> What the exercise asks: The data below is to be set down again exactly as written.

> Records for processing:
━━━━━━━━━━

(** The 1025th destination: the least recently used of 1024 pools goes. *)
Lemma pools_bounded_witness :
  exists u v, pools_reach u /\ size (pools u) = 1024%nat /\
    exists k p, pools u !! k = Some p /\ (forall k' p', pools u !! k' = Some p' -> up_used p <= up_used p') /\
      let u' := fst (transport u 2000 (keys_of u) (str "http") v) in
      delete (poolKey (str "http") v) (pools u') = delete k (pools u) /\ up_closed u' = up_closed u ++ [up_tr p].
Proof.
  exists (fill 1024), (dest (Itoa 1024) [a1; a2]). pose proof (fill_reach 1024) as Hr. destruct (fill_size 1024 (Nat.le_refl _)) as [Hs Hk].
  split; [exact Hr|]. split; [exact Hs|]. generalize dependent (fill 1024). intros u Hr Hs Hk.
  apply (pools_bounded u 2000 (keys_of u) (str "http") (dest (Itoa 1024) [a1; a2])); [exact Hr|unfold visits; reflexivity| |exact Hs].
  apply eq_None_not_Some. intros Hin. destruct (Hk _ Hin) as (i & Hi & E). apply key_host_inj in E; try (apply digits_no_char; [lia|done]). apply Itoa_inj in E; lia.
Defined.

━━━━━━━━━━

> Answer to this exercise:
(** The 1025th destination: the least recently used of 1024 pools goes. *)
Lemma pools_bounded_witness :
  exists u v, pools_reach u /\ size (pools u) = 1024%nat /\
    exists k p, pools u !! k = Some p /\ (forall k' p', pools u !! k' = Some p' -> up_used p <= up_used p') /\
      let u' := fst (transport u 2000 (keys_of u) (str "http") v) in
      delete (poolKey (str "http") v) (pools u') = delete k (pools u) /\ up_closed u' = up_closed u ++ [up_tr p].
Proof.
  exists (fill 1024), (dest (Itoa 1024) [a1; a2]). pose proof (fill_reach 1024) as Hr. destruct (fill_size 1024 (Nat.le_refl _)) as [Hs Hk].
  split; [exact Hr|]. split; [exact Hs|]. generalize dependent (fill 1024). intros u Hr Hs Hk.
  apply (pools_bounded u 2000 (keys_of u) (str "http") (dest (Itoa 1024) [a1; a2])); [exact Hr|unfold visits; reflexivity| |exact Hs].
  apply eq_None_not_Some. intros Hin. destruct (Hk _ Hin) as (i & Hi & E). apply key_host_inj in E; try (apply digits_no_char; [lia|done]). apply Itoa_inj in E; lia.
Defined.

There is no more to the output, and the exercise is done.